Digital Wisdom: AI as a Regulatory Imperative
From Data to Wisdom: The Ethics of Clinical Insight
The Data, Information, Knowledge, and Wisdom (DIKW) hierarchy models the transformation of raw facts into actionable insight. Data (raw figures) becomes Information (processed data with context), which is refined into Knowledge (applied information), finally maturing into Wisdom (applied, ethical judgment).
In the world of clinical research, we spend a disproportionate amount of time on the Data and Information parts, and we get to claim Knowledge through a successful Marketing Authorisation Application. This program touched on Wisdom, i.e., what do we do if the data tells us that an investigator could be cheating?

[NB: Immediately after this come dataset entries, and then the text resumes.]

(** Digits of a sum or difference of two aligned mantissas. *)
Lemma aligned_sum_digits (sx sy : bool) (mx my : positive) (ex ey hi : Z)
    (op : Z -> Z -> Z) :
  (forall a b, Z.abs (op a b) <= Z.abs a + Z.abs b) ->
  binade mx ex <= hi -> binade my ey <= hi ->
  let ez := Z.min ex ey in
  Zdigits2 (op (cond_Zopp sx (Zpos (fst (shl_align mx ex ez))))
               (cond_Zopp sy (Zpos (fst (shl_align my ey ez))))) + ez
  <= hi + 1.
Proof.
  intros Hop Hx Hy ez.
  pose proof (aligned_digits mx ex ez ltac:(unfold ez; lia)) as Hdx.
  pose proof (aligned_digits my ey ez ltac:(unfold ez; lia)) as Hdy.
  set (ax := fst (shl_align mx ex ez)) in *.
  set (ay := fst (shl_align my ey ez)) in *.
  rewrite <- Zdigits2_abs.
  specialize (Hop (cond_Zopp sx (Zpos ax)) (cond_Zopp sy (Zpos ay))).
  rewrite !cond_Zopp_abs in Hop.
  pose proof (Zdigits2_mono _ _ (conj (Z.abs_nonneg _) Hop)) as Hm.
  pose proof (Zdigits2_pos (Zpos ax) ltac:(lia)).
  pose proof (Zdigits2_add (Zpos ax) (Zpos ay) (hi - ez)
                ltac:(lia) ltac:(lia) ltac:(lia) ltac:(lia) ltac:(lia)).
  lia.
Qed.

Lemma finite_below_weaken (hi hi' : Z) (x : double) :
  finite_below hi x -> hi <= hi' -> finite_below hi' x.
Proof.
  destruct x as [s|s| |s m e]; cbn [finite_below]; try tauto.
  intros [Hb Hk] Hle. split; [assumption | lia].
Qed.

Lemma positive_in_weaken (lo hi lo' hi' : Z) (x : double) :
  positive_in lo hi x -> lo' <= lo -> hi <= hi' -> positive_in lo' hi' x.
Proof.
  destruct x as [s|s| |[|] m e]; cbn [positive_in]; try tauto.
  intros [Hb Hk] Hl Hh. split; [assumption | lia].
Qed.

Lemma sub_finite (b : Z) (x y : double) :
  finite_below b x -> finite_below b y -> b <= 1022 ->
  finite_below (b + 2) (sub x y).
Proof.
  intros Hx Hy Hb.
  destruct x as [sx|sx| |sx mx ex]; try contradiction;
    destruct y as [sy|sy| |sy my ey]; try contradiction.
  - destruct sx, sy; exact I.
  - cbn [sub SFsub finite_below] in *.
    destruct Hy as [Hv Hk]. split; [assumption | lia].
  - cbn [sub SFsub finite_below] in *.
    destruct Hx as [Hv Hk]. split; [assumption | lia].
  - cbn [finite_below] in Hx, Hy. destruct Hx as [Hvx Hkx], Hy as [Hvy Hky].
    pose proof (binade_lower mx ex Hvx).
    unfold sub. cbn [SFsub].
    pose proof (aligned_sum_digits sx sy mx my ex ey b Z.sub
                  ltac:(lia) Hkx Hky) as Hd.
    cbv zeta in Hd.
    destruct (binary_normalize_below _ _ (b + 1) Hd ltac:(lia) ltac:(lia))
      as [Hf _].
    replace (b + 2) with (b + 1 + 1) by lia. exact Hf.
Qed.

Lemma add_nonneg (b : Z) (x y : double) :
  nonneg_below b x -> nonneg_below b y -> b <= 1022 ->
  nonneg_below (b + 2) (add x y).
Proof.
  intros Hx Hy Hb.
  destruct x as [[|]|sx| |[|] mx ex]; try contradiction;
    destruct y as [[|]|sy| |[|] my ey]; try contradiction.
  - exact I.
  - cbn [add SFadd nonneg_below] in *.
    destruct Hy as [Hv Hk]. split; [assumption | lia].
  - cbn [add SFadd nonneg_below] in *.
    destruct Hx as [Hv Hk]. split; [assumption | lia].
  - cbn [nonneg_below] in Hx, Hy. destruct Hx as [Hvx Hkx], Hy as [Hvy Hky].
    pose proof (binade_lower mx ex Hvx).
    unfold add. cbn [SFadd].
    pose proof (aligned_sum_digits false false mx my ex ey b Z.add
                  ltac:(lia) Hkx Hky) as Hd.
    cbv zeta in Hd.
    destruct (binary_normalize_below _ _ (b + 1) Hd ltac:(lia) ltac:(lia))
      as [_ Hn].
    replace (b + 2) with (b + 1 + 1) by lia. apply Hn.
    cbn [cond_Zopp]. lia.
Qed.

(** A non-negative finite double is finite and not below zero. *)
Lemma nonneg_below_finite (hi : Z) (x : double) :
  nonneg_below hi x -> is_finite x = true /\ leb zero x = true.
Proof.
  destruct x as [[|]|sx| |[|] mx ex]; cbn [nonneg_below]; try contradiction;
    intros _; split; reflexivity.
Qed.

Lemma positive_in_gt_zero (lo hi : Z) (x : double) :
  positive_in lo hi x -> ltb zero x = true.
Proof.
  destruct x as [s|s| |[|] m e]; cbn [positive_in]; try contradiction.
  intros _. reflexivity.
Qed.

Lemma truediv_positive (x y : double) (lo hi : Z) :
  positive_in lo hi y -> truediv x y = Ok (SFdiv prec emax x y).
Proof.
  destruct y as [s|s| |[|] m e]; cbn [positive_in]; try contradiction.
  intros _. reflexivity.
Qed.

(** ** The scoring loop *)


Lemma hundred_positive : positive_in 7 7 (literal 100 0).
Proof. vm_compute. split; [reflexivity | split; discriminate]. Qed.

Lemma hundred_literal : literal 100 0 = nearest 100.
Proof. reflexivity. Qed.

(** The doubles of the literals of the script: the frequency table,
    [100.0] and [1e-9], mantissa and exponent as [float.hex] shows them
    in CPython. *)
Remark english_freq_doubles :
  map snd FloatScorer.ENGLISH_FREQ
  = [ S754_finite false 4597612269591855 (-49);
      S754_finite false 6719370644036780 (-52);
      S754_finite false 6264507081672360 (-51);
      S754_finite false 4788452303801680 (-50);
      S754_finite false 7150590308357505 (-49);
      S754_finite false 5017009984890733 (-51);
      S754_finite false 4537376624575775 (-51);
      S754_finite false 6861234032298951 (-50);
      S754_finite false 7843018751065719 (-50);
      S754_finite false 5512405943901487 (-55);
      S754_finite false 6953557824660046 (-53);
      S754_finite false 4531747125041562 (-50);
      S754_finite false 5417830351726707 (-51);
      S754_finite false 7598698471280869 (-50);
      S754_finite false 8452130600667578 (-50);
      S754_finite false 8687443681197687 (-52);
      S754_finite false 6845471433603154 (-56);
      S754_finite false 6740762742266790 (-50);
      S754_finite false 7123568710593282 (-50);
      S754_finite false 5098074778183401 (-49);
      S754_finite false 6210463886143914 (-51);
      S754_finite false 8809040871136690 (-53);
      S754_finite false 5316499360110871 (-51);
      S754_finite false 5404319552844595 (-55);
      S754_finite false 8890105664429359 (-52);
      S754_finite false 5332261958806667 (-56) ] /\
  literal 100 0 = S754_finite false 7036874417766400 (-46) /\
  literal 1 9 = S754_finite false 4835703278458517 (-82).
Proof. repeat split; vm_compute; reflexivity. Qed.

(** Every frequency of the table is a positive double in [2^-4, 2^4). *)
Lemma english_freq_range :
  Forall (fun letter =>
            exists f, dict_getitem FloatScorer.ENGLISH_FREQ letter = Ok f /\
                      positive_in (-3) 4 f)
         uppercase_letters.
Proof.
  repeat constructor;
    (eexists; split; [reflexivity|];
     vm_compute; split; [reflexivity | split; discriminate]).
Qed.

Lemma filter_length_bound {A} (f : A -> bool) (l : list A) :
  Z.of_nat (List.length (filter f l)) <= Z.of_nat (List.length l).
Proof. pose proof (filter_length_le f l). lia. Qed.

Lemma int_digits (n : Z) : 0 <= n <= maxsize -> Zdigits2 n <= 63.
Proof.
  intros Hn. apply Zdigits2_le; [lia | lia |]. unfold maxsize in Hn. lia.
Qed.

(** One iteration of the scoring loop adds the rounded contribution, and
    keeps the score finite and non-negative. *)
Lemma score_step_rounded (text : str) (score : double) (letter b : Z) :
  0 < total_letters text ->
  Z.of_nat (List.length text) <= maxsize ->
  (exists f, dict_getitem FloatScorer.ENGLISH_FREQ letter = Ok f /\
             positive_in (-3) 4 f) ->
  nonneg_below b score -> 145 <= b <= 1022 ->
  FloatScorer.score_step (fst (FreqDecrypt.count_letters text))
    (total_letters text) score letter
  = Ok (add score (rounded_contribution text letter)) /\
  nonneg_below (b + 2) (add score (rounded_contribution text letter)).
Proof.
  intros Htot Hlen (f & Hf & Hfr) Hs Hb.
  assert (Ht : positive_in 1 64 (nearest (total_letters text))).
  { pose proof (filter_length_bound isalpha text) as Hle.
    fold (total_letters text) in Hle.
    assert (Hr : 0 <= total_letters text <= maxsize) by lia.
    pose proof (int_digits _ Hr) as Hd.
    pose proof (Zdigits2_pos _ Htot).
    eapply positive_in_weaken;
      [apply nearest_positive; [assumption | lia] | lia | lia]. }
  assert (Ho : finite_below 64 (nearest (observed text letter))).
  { pose proof (filter_length_bound
                  (fun c => isalpha c && str_eqb (upper c) [letter]) text)
      as Hle.
    fold (observed text letter) in Hle.
    assert (Hnn : 0 <= observed text letter) by (unfold observed; lia).
    assert (Hr : 0 <= observed text letter <= maxsize) by lia.
    pose proof (int_digits _ Hr) as Hd.
    apply nonneg_below_finite_below.
    eapply nonneg_below_weaken; [apply nearest_nonneg; [assumption | lia] | lia]. }
  assert (He : positive_in (-10) 64 (rounded_expected text letter)).
  { unfold rounded_expected, reference_frequency. rewrite Hf.
    rewrite <- hundred_literal.
    eapply positive_in_weaken;
      [apply (div_positive (-3) 69 7 7);
       [eapply positive_in_weaken;
        [apply (mul_positive (-3) 4 1 64 f _ Hfr Ht); lia | lia | lia]
       | exact hundred_positive | lia | lia]
      | lia | lia]. }
  assert (Hq : nonneg_below 145 (rounded_contribution text letter)).
  { unfold rounded_contribution. cbv zeta.
    eapply nonneg_below_weaken;
      [apply (div_nonneg 133 (-10) 64);
       [apply (mul_self 66); [|lia|lia] | exact He | lia | lia] | lia].
    apply (sub_finite 64); [exact Ho | | lia].
    apply nonneg_below_finite_below.
    eapply positive_in_nonneg_below. exact He. }
  split.
  - unfold FloatScorer.score_step.
    rewrite count_letters_observed, Hf. cbn [bind].
    rewrite (of_int_finite 64 (total_letters text))
      by (apply nonneg_below_finite_below;
          eapply positive_in_nonneg_below; exact Ht).
    cbn [bind].
    rewrite (truediv_positive _ _ 7 7 hundred_positive). cbn [bind].
    rewrite (of_int_finite 64 _ Ho). cbn [bind].
    rewrite hundred_literal.
    change (SFdiv prec emax (mul f (nearest (total_letters text)))
              (nearest 100))
      with (let f' := f in
            SFdiv prec emax (mul f' (nearest (total_letters text)))
              (nearest 100)).
    cbv zeta.
    assert (Ee : SFdiv prec emax (mul f (nearest (total_letters text)))
                   (nearest 100) = rounded_expected text letter).
    { unfold rounded_expected, reference_frequency. rewrite Hf. reflexivity. }
    rewrite Ee.
    rewrite (positive_in_gt_zero _ _ _ He).
    rewrite (truediv_positive _ _ _ _ He). cbn [bind].
    reflexivity.
  - eapply nonneg_below_weaken with (hi := b + 2); [|lia].
    apply add_nonneg; [assumption | | lia].
    eapply nonneg_below_weaken; [exact Hq | lia].
Qed.

(** The scoring loop over any list of letters of the table. *)
Lemma score_loop_rounded (text : str) (letters : list Z) :
  0 < total_letters text ->
  Z.of_nat (List.length text) <= maxsize ->
  Forall (fun letter =>
            exists f, dict_getitem FloatScorer.ENGLISH_FREQ letter = Ok f /\
                      positive_in (-3) 4 f) letters ->
  forall (score : double) (b : Z),
    nonneg_below b score -> 145 <= b ->
    b + 2 * Z.of_nat (List.length letters) <= 1024 ->
    foldM (FloatScorer.score_step (fst (FreqDecrypt.count_letters text))
             (total_letters text)) letters score
    = Ok (fold_left (fun acc l => add acc (rounded_contribution text l))
            letters score) /\
    nonneg_below (b + 2 * Z.of_nat (List.length letters))
      (fold_left (fun acc l => add acc (rounded_contribution text l))
         letters score).
Proof.
  intros Htot Hlen Hl.
  induction Hl as [|letter letters Hf _ IH]; intros score b Hs Hb Hn.
  - cbn [foldM fold_left List.length]. split; [reflexivity|].
    eapply nonneg_below_weaken; [exact Hs | simpl; lia].
  - cbn [List.length] in Hn. rewrite Nat2Z.inj_succ in Hn.
    destruct (score_step_rounded text score letter b Htot Hlen Hf Hs
                ltac:(lia)) as [Hstep Hnext].
    cbn [foldM fold_left]. rewrite Hstep. cbn [bind].
    destruct (IH _ (b + 2) Hnext ltac:(lia) ltac:(lia)) as [Hrun Hfin].
    split; [exact Hrun|].
    eapply nonneg_below_weaken; [exact Hfin|].
    cbn [List.length]. rewrite Nat2Z.inj_succ. lia.
Qed.


End DoubleScorer.

(** The one-letter text e-acute (U+00E9) has none of the 26 letters: each
    contribution is the expected count, and the 26 frequencies add up to
    100, so that the exact sum is 1. The scorer returns the double below
    it, 1 - 2^-53 (0.9999999999999999). *)
Remark accented_letter_score :
  @FloatScorer.chi_squared_score cpython [233]
  = Ok (S754_finite false 9007199254740991 (-53)) /\
  (@chi_squared_sum cpython [233%Z] == 1)%Q.
Proof.
  split; [vm_compute; reflexivity|].
  apply Qeq_bool_iff. vm_compute. reflexivity.
Qed.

The program was part of a wider company agenda to build trust with society. Our client had two goals: to mitigate the risk of fraud in clinical research data for the organisation and to demonstrate leadership within the organisation for the application of advanced analytical techniques (in this case, predictive and analytical AI and ML) to the company’s operations.

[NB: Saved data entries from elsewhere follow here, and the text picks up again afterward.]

Lemma question_reaches_the_service_witness :
  ∃ c',
    ChatWidget.send asking = Normal c' ∧
    ChatWidget.transmitted c' = [wire "{'type':'chat','query':'Who registered last?'}"] ∧
    step one_client_connected
         (Message 0 (JSONText (ChatWidget.question "Who registered last?"))) =
      Normal one_chat_pending.
Proof.
  eexists. split; [reflexivity|].
  destruct (question_reaches_the_service asking _ one_client_connected 0 eq_refl)
    as (_ & Ht & Hs).
  - discriminate.
  - simpl. eauto.
  - split; [exact Ht|exact Hs].
Defined.

Lemma frame_is_sent_when_ready_witness :
  is_Some (sockets one_client_connected !! 0) ∧
  LiveTab.transmitted
    (LiveTab.tick "10:15:00" (Some playing) (Normal "data:image/jpeg;base64,AAA") watching)
    = [wire "{'type':'frame','image':'data:image/jpeg;base64,AAA'}"] ∧
  step one_client_connected
       (Message 0 (JSONText (LiveTab.frame "data:image/jpeg;base64,AAA"))) =
    Normal one_frame_pending.
Proof.
  assert (H : is_Some (sockets one_client_connected !! 0)) by (simpl; eauto).
  split; [exact H|].
  destruct (proj2 (frame_is_sent_when_ready "10:15:00" (Some playing)
                     (Normal "data:image/jpeg;base64,AAA") watching
                     one_client_connected 0 H)
              "data:image/jpeg;base64,AAA") as [Ht Hs].
  - discriminate.
  - reflexivity.
  - split; [by rewrite Ht|exact Hs].
Defined.

(** The label of a fresh registration tab, and of one that fetched a
    record. *)
Example last_registered_examples :
  RegistrationTab.last_registered RegistrationTab.initial_recent = Normal "none" ∧
  RegistrationTab.last_registered (JObj [("id", JNum "7"); ("name", JStr "Alice")])
    = Normal "Alice".
Proof. split; reflexivity. Qed.

(** A log line and a joined array. *)
Example to_string_examples :
  to_string (JArr [JNum "1"; JNull; JArr [JStr "a"; JBool true]; JObj []])
    = Normal "1,,a,true,[object Object]" ∧
  to_string (JArr [JNum "1"; unprintable])
    = Throw "Cannot convert object to primitive value".
Proof. split; reflexivity. Qed.

(** ** What is written is read back *)

Section RoundTrip.

Import Wire.

Lemma json_ind' (P : json → Prop) :
  P JNull → (∀ b, P (JBool b)) → (∀ t, P (JNum t)) → (∀ s, P (JStr s)) →
  (∀ items, Forall P items → P (JArr items)) →
  (∀ fields, Forall (λ kv, P kv.2) fields → P (JObj fields)) →
  ∀ v, P v.
Proof.
  intros Hnull Hbool Hnum Hstr Harr Hobj.
  fix IH 1. intros [|b|t|s|items|fields]; [done|done|done|done| |].
  - apply Harr.
    exact ((fix all (l : list json) : Forall P l :=
              match l with
              | [] => Forall_nil_2 P
              | x :: l' => Forall_cons_2 P x l' (IH x) (all l')
              end) items).
  - apply Hobj.
    exact ((fix all (l : list (string * json)) : Forall (λ kv, P kv.2) l :=
              match l with
              | [] => Forall_nil_2 _
              | (k, x) :: l' => Forall_cons_2 (λ kv, P kv.2) (k, x) l' (IH x) (all l')
              end) fields).
Qed.

Lemma append_cons (c : ascii) (s t : string) : String c s ++ t = String c (s ++ t).
Proof. reflexivity. Qed.

Lemma append_nil (t : string) : "" ++ t = t.
Proof. reflexivity. Qed.

Lemma length_append (s t : string) :
  String.length (s ++ t) = String.length s + String.length t.
Proof.
  induction s as [|c s IH]; [done|].
  rewrite append_cons. simpl. by rewrite IH.
Qed.

(** *** Strings *)

Lemma read_chars_quote (s rest : string) :
  read_chars (quote_chars s ++ String (ascii_of_N 34) rest) = Read (s, rest).
Proof.
  induction s as [|c s IH]; [done|].
  change (quote_chars (String c s)) with (quote_char c ++ quote_chars s).
  rewrite append_assoc.
  set (tail := quote_chars s ++ String (ascii_of_N 34) rest) in *.
  destruct c as [[] [] [] [] [] [] [] []];
    match goal with
    | |- context [quote_char ?c] =>
        let q := eval vm_compute in (quote_char c) in change (quote_char c) with q
    end;
    rewrite ?append_cons, ?append_nil; simpl; rewrite IH; reflexivity.
Qed.


(** *** Numbers *)

Lemma span_app (p : ascii → bool) (t rest : string) :
  forallb p (list_ascii_of_string t) = true →
  match rest with String c _ => p c = false | EmptyString => True end →
  span p (t ++ rest) = (t, rest).
Proof.
  intros Ht Hrest. induction t as [|c t IH].
  - rewrite append_nil. destruct rest as [|c rest]; [done|]. simpl. by rewrite Hrest.
  - simpl in Ht. apply andb_true_iff in Ht as [Hc Ht].
    rewrite append_cons. simpl. rewrite Hc, (IH Ht). done.
Qed.

Lemma canonical_number_text t : canonical_number t = true → number_text t = t.
Proof.
  intros Ht. unfold number_text.
  destruct (String.eqb_spec t "NaN") as [->|_]; [done|].
  destruct (String.eqb_spec t "Infinity") as [->|_]; [done|].
  destruct (String.eqb_spec t "-Infinity") as [->|_]; [done|].
  done.
Qed.

Lemma canonical_number_read t fuel rest :
  canonical_number t = true → boundary rest →
  read_value (S fuel) (t ++ rest) = Read (JNum t, rest).
Proof.
  intros Ht Hrest. destruct t as [|c t]; [done|].
  unfold canonical_number in Ht.
  apply andb_true_iff in Ht as [Ht Hjs]. apply andb_true_iff in Ht as [Hc Hall].
  destruct (js_number (String c t)) as [t'| |] eqn:Hn; try done.
  apply String.eqb_eq in Hjs. subst t'.
  rewrite append_cons.
  assert (Hspan : span number_char (String c (t ++ rest)) = (String c t, rest)).
  { rewrite <- append_cons. by apply span_app. }
  cbn [read_value].
  assert (Hsp : skip_ws (String c (t ++ rest)) = String c (t ++ rest)).
  { simpl. destruct c as [[] [] [] [] [] [] [] []]; try done. }
  rewrite Hsp.
  assert (Hd : (code c =? 123)%N = false ∧ (code c =? 91)%N = false ∧
               (code c =? 34)%N = false ∧ (code c =? 116)%N = false ∧
               (code c =? 102)%N = false ∧ (code c =? 110)%N = false).
  { destruct c as [[] [] [] [] [] [] [] []]; try done. }
  destruct Hd as (-> & -> & -> & -> & -> & ->).
  rewrite Hc, Hspan. simpl. rewrite Hn. done.
Qed.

Why Traditional Data Filters Fail to Catch Fraud
Fraud in clinical trials is something of an open secret: we know it goes on, but little is done to prevent it beyond removing affected data when it becomes obvious. The prevalence and distribution of fraud across the industry are not known, while the incentives are clear, and the regulators have started to realise this. Standard edit checks and manual reviews of clinical data look for errors or missing data. The fabrication and falsification of data, however, create data that looks deceptively normal, allowing it to pass through traditional filters. Our approach was to apply a combination of domain-derived logic and forensic accounting principles to the clinical dataset.
An “Always-On” Solution Sitting on Top of Existing Data Flows
At the scale of a multinational drug development portfolio, our approach enabled:
Site-Level Anomaly Detection: Instead of looking at individual data points, AI models compare an entire site's data against the broader study, therapeutic area, or regional datasets.
Continuous Portfolio Monitoring: Instead of "point-in-time" audits, the system runs continuously, flagging deviations in real-time.
The system identified site data entry errors not caught by standard checks at a number of sites, flagging identical records under different patient identifiers and other unusual data patterns (e.g., “too perfect” data). With the ability to identify studies and sites producing anomalous data, the client can decide if further investigation, e.g., a site audit, is warranted based on the signal. It is also possible to view anomalies by geography, therapeutic area, program, or even development stage to look for systemic issues using different views.
AI as a Regulatory Imperative
The system gave the client a ready-made, direct response to the US Department of Justice, which has recently communicated: a) that they expect Life Science companies to use data analytics to detect fraud; b) that if an AI capability for anomaly detection is not applied instead of random spot checks, this may be framed as “reckless disregard”; and c) that, with the establishment of the HSU in 2025, clinical data integrity is now a topic of focus and interest.